WhatsApp a annoncé, lundi 8 juin, avoir mis au jour et neutralisé une nouvelle campagne de cyberattaque liée à la société israélienne NSO Group, conceptrice du logiciel espion Pegasus. La messagerie instantanée, propriété de Meta, affirme que cette opération constitue une violation directe d’une injonction judiciaire qui interdisait à NSO de cibler ses services et ses utilisateurs. WhatsApp a indiqué qu’elle allait demander à la justice de condamner NSO pour outrage au tribunal.

Le communiqué publié par WhatsApp précise que la campagne reposait sur des tentatives d’hameçonnage ciblé – des « spear phishing » – au cours desquelles les attaquants tentaient d’inciter des utilisateurs à cliquer sur des liens malveillants. Ces liens redirigeaient les victimes vers des sites web externes, en dehors de l’environnement de WhatsApp. L’entreprise a également révélé avoir détecté la création de comptes tests et de groupes sur sa plateforme, qu’elle a immédiatement supprimés.
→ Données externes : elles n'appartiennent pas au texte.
Lemma RelRc_unregister_framed m p weak st :
  (∀ g, m !! RegistryCell g = None) → st_borrows st = ∅ → framed m (RelRc_unregister p weak) st.
Proof.
  intros Hm Hb. unfold framed, RelRc_unregister. rewrite reg_upgrade_framed.
  destruct (reg_upgrade weak st) as [[[g|] s]|] eqn:Hs; [|done..]. simpl.
  pose proof (framed_borrows _ _ _ (reg_upgrade_framed _ _ _) Hs) as Hbs. simpl in Hbs. rewrite Hb in Hbs.
  rewrite registered_id_borrowed, registered_id_idle by done.
  destruct (registry_at s g) as [R|] eqn:HR; [|done]. simpl.
  destruct (Registry_get_id R p) as [id|]; [|done]. rewrite remove_id_borrowed, remove_id_idle by done.
  rewrite HR. simpl.   by destruct (put_registry g _ s) as [s'|].
Qed.

Lemma RelRc_drop_idle p st :
  st_borrows st = ∅ →
  RelRc_drop p st =
    (b ← deref (st_nodes st !! p);
     if decide (1 < rc_strong b) then Ok ([], st) else
     d ← deref (rc_val b);
     match nd_registry d with
     | None => Ok ([], st)
     | Some weak => st1 ← put_node p (clear_registry d) st; RelRc_unregister p weak st1
     end).
Proof.
  intros Hb. unfold RelRc_drop. destruct (st_nodes st !! p) as [b|] eqn:Hp; [|done]. simpl.
  case_decide; [done|].
  assert (∀ m, (∀ g, m !! RegistryCell g = None) → framed m (λ s, d ← deref (node s p);
      match nd_registry d with
      | None => Ok ([], s)
      | Some weak => s1 ← put_node p (clear_registry d) s; RelRc_unregister p weak s1
      end) st) as Hfr.
  { intros m Hm. apply framed_read; [done|]. intros d _. destruct (nd_registry d) as [weak|]; [|done].
    apply framed_bind_step; [apply put_node_framed|]. intros s Hs. apply RelRc_unregister_framed; [done|].
    rewrite <-Hb. exact (framed_step_borrows _ _ _ (put_node_framed _ _ _ _) Hs). }
  rewrite with_borrow_mut_idle; [|done|by apply Hfr..].
  unfold node. by rewrite Hp.
Qed.

Lemma RelRc_unregister_live st ow p g R :
  wf st (RegWeak g :: ow) → registry_at st g = Some R →
  ∃ locals st', RelRc_unregister p g st = Ok (locals, st') ∧
    locals ≠ [] ∧ (∀ q, DRc q ∉ locals) ∧
    wf st' ((dropping_ref <$> locals) ++ ow) ∧ (∀ q, node st' q = node st q) ∧
    (∀ h, registry_at st' h = if decide (h = g) then Some (unregister p R) else registry_at st h) ∧
    (∀ q, count st' (NodeStrong q) = count st (NodeStrong q)) ∧
    wsum (internal st') + dsum locals = wsum (internal st) + 2.
Proof.
  intros Hw HR. unfold RelRc_unregister.
  destruct (reg_upgrade_live st _ g R Hw HR) as (st1 & -> & Hcl & Hw1 & [Hn1 Hr1]). simpl.
  rewrite registered_id_idle by apply Hw1.
  rewrite Hr1, HR. simpl. destruct (reg_clone_internal _ _ _ Hcl) as [Hi1 Hc1].
  unfold unregister. destruct (Registry_get_id R p) as [id|] eqn:Hid.
  - pose proof (wf_st_regs _ _ Hw g R HR) as HRok.
    apply registry_ok_get_id in Hid; [|done]. rewrite remove_id_idle by apply Hw1. rewrite Hr1, HR. simpl.
    destruct (put_registry_wf st1 _ (NodeWeak p :: RegStrong g :: RegWeak g :: ow)
      g R (Registry_remove R id).2 Hw1) as (st2 & -> & Hw2 & Hn2 & Hr2 & Hc2 & Hi2).
    { by rewrite Hr1. }
    { by apply Registry_remove_ok. }
    { intros r. pose proof (occ_perm r _ _ (Registry_remove_refs R id p Hid)). occ_norm. lia. }
    simpl. rewrite Registry_remove_result, Hid. simpl. eexists _, st2. split_and!; try done.
    + intros q. set_solver.
    + intros q. by rewrite Hn2, Hn1.
    + intros h. rewrite Hr2, Hr1. done.
    + intros q. exact (eq_trans (Hc2 q) (Hc1 q)).
    + specialize (Hi2 ref_weight).
      pose proof (sum_list_with_perm ref_weight _ _ (Registry_remove_refs R id p Hid)) as Hperm.
      simpl in *. change (ref_weight (NodeWeak p)) with 1 in Hperm. lia.
  - eexists _, st1. split_and!; try done.
    + intros q. set_solver.
    + intros h. rewrite Hr1. case_decide; [|done]. by subst.
    + simpl. lia.
Qed.

Lemma RelRc_unregister_dead st ow p g :
  wf st (RegWeak g :: ow) → registry_at st g = None →
  RelRc_unregister p g st = Ok ([DRegWeak g], st).
Proof.
  intros Hw HR. unfold RelRc_unregister. rewrite (reg_upgrade_dead st _ g Hw); [done| |done].
  apply count_reg_weak_alloc. eapply wf_owned_count; [done|left].
Qed.

Lemma RelRc_drop_wf st ow p :
  wf st (NodeStrong p :: ow) →
  (RelRc_drop p st = Ok ([], st) ∧
     (1 < count st (NodeStrong p) ∨ ∃ d, node st p = Some d ∧ nd_registry d = None)) ∨
  (count st (NodeStrong p) = 1 ∧ ∃ d g locals st',
     node st p = Some d ∧ nd_registry d = Some g ∧
     RelRc_drop p st = Ok (locals, st') ∧ locals ≠ [] ∧ (∀ q, DRc q ∉ locals) ∧
     wf st' ((dropping_ref <$> locals) ++ NodeStrong p :: ow) ∧
     (∀ q, node st' q = if decide (q = p) then Some (clear_registry d) else node st q) ∧
     (∀ h, registry_at st' h =
           if decide (h = g) then unregister p <$> registry_at st g else registry_at st h) ∧
     (∀ q, count st' (NodeStrong q) = count st (NodeStrong q)) ∧
     wsum (internal st') + dsum locals < wsum (internal st) + 2).
Proof.
  intros Hw. pose proof (wf_owned_count st _ (NodeStrong p) Hw ltac:(left)) as Hc.
  destruct (count_strong_live _ _ _ Hw Hc) as (b & d & Hp & Hb & Hd).
  rewrite RelRc_drop_idle by apply Hw. simpl in Hc |- *. rewrite Hp in Hc |- *; simpl in Hc |- *.
  case_decide as Hs; [left; auto|]. rewrite Hb; simpl.
  destruct (nd_registry d) as [g|] eqn:Hg; [right|by left; eauto].
  split; [lia|].
  destruct (put_node_wf st _ (RegWeak g :: NodeStrong p :: ow) p d (clear_registry d) Hw Hd)
    as (st1 & -> & Hw1 & Hn1 & Hr1 & Hc1 & Hi1).
  { unfold inner_refs; simpl. rewrite Hg. balance. }
  { eapply wf_graph_shrink; [|apply Hw]. intros q dq.
    case_decide; [|by eauto]. intros [= <-]. subst. eauto. }
  simpl. specialize (Hi1 ref_weight).
  assert (wsum (inner_refs d) = wsum (inner_refs (clear_registry d)) + 1) as Hwd.
  { unfold inner_refs; simpl. rewrite Hg, !sum_list_with_app. simpl. lia. }
  destruct (registry_at st g) as [R|] eqn:HR; simpl; pose proof HR as HR1; rewrite <-Hr1 in HR1.
  - destruct (RelRc_unregister_live st1 _ p g R Hw1 HR1)
      as (locals & st' & -> & Hl & Hl' & Hw' & Hn & Hr & Hcs & Hi).
    exists d, g, locals, st'. split_and!; try done.
    + intros q. by rewrite Hn, Hn1.
    + intros h. rewrite Hr, Hr1. by case_decide; [rewrite HR|].
    + intros q. exact (eq_trans (Hcs q) (Hc1 q)).
    + lia.
  - rewrite (RelRc_unregister_dead st1 _ p g Hw1 HR1).
    eexists d, g, _, st1. split_and!; try done.
    + intros q. set_solver.
    + intros h. rewrite Hr1. case_decide; [|done]. subst. by rewrite HR.
    + simpl. lia.
Qed.

(** ** What a sequence of drops changes

    [drop_inv st0 st stack] relates the store [st0] before a sequence of drops
    to the store [st] in which the drops of [stack] are still pending.  A node
    with a pending [DRc] is doomed: it is held by that reference only. *)
Record drop_inv st0 st stack : Prop := {
  (** a node that is left is unchanged, unless it is doomed *)
  di_nodes q d : node st q = Some d → ∃ d0, node st0 q = Some d0 ∧
    (d = d0 ∨ d = clear_registry d0 ∧ DRc q ∈ stack);
  di_doomed q : DRc q ∈ stack → count st (NodeStrong q) = 1 ∧
    ∃ d, node st q = Some d ∧ nd_registry d = None;
  (** a registry that is left has lost entries of dead or doomed nodes only *)
  di_regs g R : registry_at st g = Some R → ∃ R0, registry_at st0 g = Some R0 ∧
    (∀ k q, sm_get k (reg_nodes R) = Some q → sm_get k (reg_nodes R0) = Some q) ∧
    (∀ k q, sm_get k (reg_nodes R0) = Some q →
       sm_get k (reg_nodes R) = Some q ∨ node st q = None ∨ DRc q ∈ stack);
  (** a node that is gone, or doomed, is no longer in the registry that
      tracked it *)
  di_freed q d0 g R : node st0 q = Some d0 → nd_registry d0 = Some g →
    node st q = None ∨ DRc q ∈ stack → registry_at st g = Some R →
    Registry_get_id R q = None;
  (** a registry has lost entries of nodes that it tracked only *)
  di_lost g R R0 k q : registry_at st g = Some R → registry_at st0 g = Some R0 →
    sm_get k (reg_nodes R0) = Some q → sm_get k (reg_nodes R) = None →
    ∃ d0, node st0 q = Some d0 ∧ nd_registry d0 = Some g;
}.

Lemma drop_inv_refl st stack : (∀ q, DRc q ∉ stack) →  drop_inv st st stack.
Proof.
  intros Hs. split.
  - eauto.
  - intros q Hq. by destruct (Hs q).
  - eauto 10.
  - intros q d0 g R Hq _ [?|Hd]; [congruence|]. by destruct (Hs q).
  - intros; simplify_eq.
Qed.

(** A step that shows the same nodes and registries. *)
Lemma drop_inv_same st0 st st' i locals stack :
  drop_inv st0 st (i :: stack) → same_views st st' →
  (∀ q, DRc q ∉ locals) → (∀ q, i ≠ DRc q) →
  (∀ q, DRc q ∈ stack → count st' (NodeStrong q) = count st (NodeStrong q)) →
  drop_inv st0 st' (locals ++ stack).
Proof.
  intros [Hn Hd Hr Hf Hlo] [Hvn Hvr] Hl Hi Hc.
  assert (∀ q, DRc q ∈ locals ++ stack ↔ DRc q ∈ i :: stack) as Hst.
  { intros q. rewrite elem_of_app, elem_of_cons. naive_solver. }
  split.
  - intros q d. rewrite Hvn. setoid_rewrite Hst. apply Hn.
  - intros q Hq. pose proof Hq as Hq'. apply Hst in Hq. destruct (Hd q Hq) as [Hc1 Hd1].
    rewrite Hvn, Hc; [done|]. apply elem_of_app in Hq' as [?|?]; [naive_solver|done].
  - intros g R. rewrite Hvr. intros (R0 & ? & ? & HR)%Hr. exists R0.
    split_and!; [done..|]. intros k q. rewrite Hvn, Hst. apply HR.
  - intros q d0 g R. rewrite Hvn, Hvr, Hst. apply Hf.
  - intros g R R0 k q. rewrite Hvr. apply Hlo.
Qed.

(** The registry [g] goes. *)
Lemma drop_inv_reg st0 st st' g i locals stack :
  drop_inv st0 st (i :: stack) →
  (∀ q, node st' q = node st q) →
  (∀ h, registry_at st' h = if decide (h = g) then None else registry_at st h) →
  (∀ q, count st' (NodeStrong q) = count st (NodeStrong q)) →
  (∀ q, DRc q ∉ locals) → (∀ q, i ≠ DRc q) →
  drop_inv st0 st' (locals ++ stack).
Proof.
  intros [Hn Hd Hr Hf Hlo] Hvn Hvr Hc Hl Hi.
  assert (∀ q, DRc q ∈ locals ++ stack ↔ DRc q ∈ i :: stack) as Hst.
  { intros q. rewrite elem_of_app, elem_of_cons. naive_solver. }
  split.
  - intros q d. rewrite Hvn. setoid_rewrite Hst. apply Hn.
  - intros q. rewrite Hst, Hvn, Hc. apply Hd.
  - intros h R. rewrite Hvr. case_decide; [done|].
    intros (R0 & ? & ? & HR)%Hr. exists R0.
    split_and!; [done..|]. intros k q. rewrite Hvn, Hst. apply HR.
  - intros q d0 h R. rewrite Hvn, Hvr, Hst. case_decide; [done|]. apply Hf.
  - intros h R R0 k q. rewrite Hvr. case_decide; [done|]. apply Hlo.
Qed.

(** The node [p], which no registry tracks any more, goes. *)
Lemma drop_inv_kill st0 st st' p d i locals stack :
  drop_inv st0 st (i :: stack) → node st p = Some d → nd_registry d = None →
  (∀ q, node st' q = if decide (q = p) then None else node st q) →
  (∀ g, registry_at st' g = registry_at st g) →
  (∀ q, q ≠ p → count st' (NodeStrong q) = count st (NodeStrong q)) →
  (∀ q, DRc q ∉ locals) → (∀ q, i = DRc q → q = p) → DRc p ∉ stack →
  drop_inv st0 st' (locals ++ stack).
Proof.
  intros [Hn Hd Hr Hf Hlo] Hp Hreg Hvn Hvr Hc Hl Hi Hps.
  assert (∀ q, DRc q ∈ locals ++ stack ↔ DRc q ∈ i :: stack ∧ q ≠ p) as Hst.
  { intros q. rewrite elem_of_app, elem_of_cons. naive_solver. }
  split.
  - intros q dq. rewrite Hvn. setoid_rewrite Hst. case_decide; [done|].
    intros (d0 & ? & [?|[??]])%Hn; eauto 10.
  - intros q [Hq Hne]%Hst. rewrite Hvn, Hc, decide_False by done. by apply Hd.
  - intros g R. rewrite Hvr. intros (R0 & ? & ? & HR)%Hr. exists R0.
    split_and!; [done..|]. intros k q Hk. rewrite Hvn, Hst.
    destruct (HR k q Hk) as [?|[?|?]]; case_decide; naive_solver.
  - intros q d0 g R Hq0 Hg. rewrite Hvn, Hvr, Hst.
    intros Hdead HR. eapply Hf; [done|done| |done].
    case_decide; subst; [|naive_solver]. right.
    destruct (Hn p d Hp) as (d1 & ? & [->|[_ ?]]); [congruence|done].
  - intros g R R0 k q. rewrite Hvr. apply Hlo.
Qed.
Une campagne similaire à celle observée en Jordanie

Selon WhatsApp, cette campagne présente des similitudes avec une autre opération de hameçonnage déjà documentée, qui avait été signalée en Jordanie en 2024. Dans les deux cas, le procédé reposait sur l’envoi de liens piégés qui, une fois activés, permettaient l’installation du logiciel espion Pegasus sur le terminal de la cible. Pegasus est réputé pour sa capacité à exfiltrer des messages, des appels et des données personnelles, et a été associé à de nombreux cas d’usage abusif à travers le monde.

Contexte judiciaire : une injonction déjà en vigueur

Depuis 2019, WhatsApp mène une action en justice contre NSO Group, l’accusant d’avoir exploité une faille de sécurité de l’application pour déployer Pegasus. En octobre 2025, un tribunal américain a rendu une ordonnance interdisant à NSO de continuer à cibler WhatsApp, ses serveurs et ses utilisateurs. WhatsApp considère que la nouvelle campagne enfreint cette ordonnance et entend obtenir des sanctions supplémentaires.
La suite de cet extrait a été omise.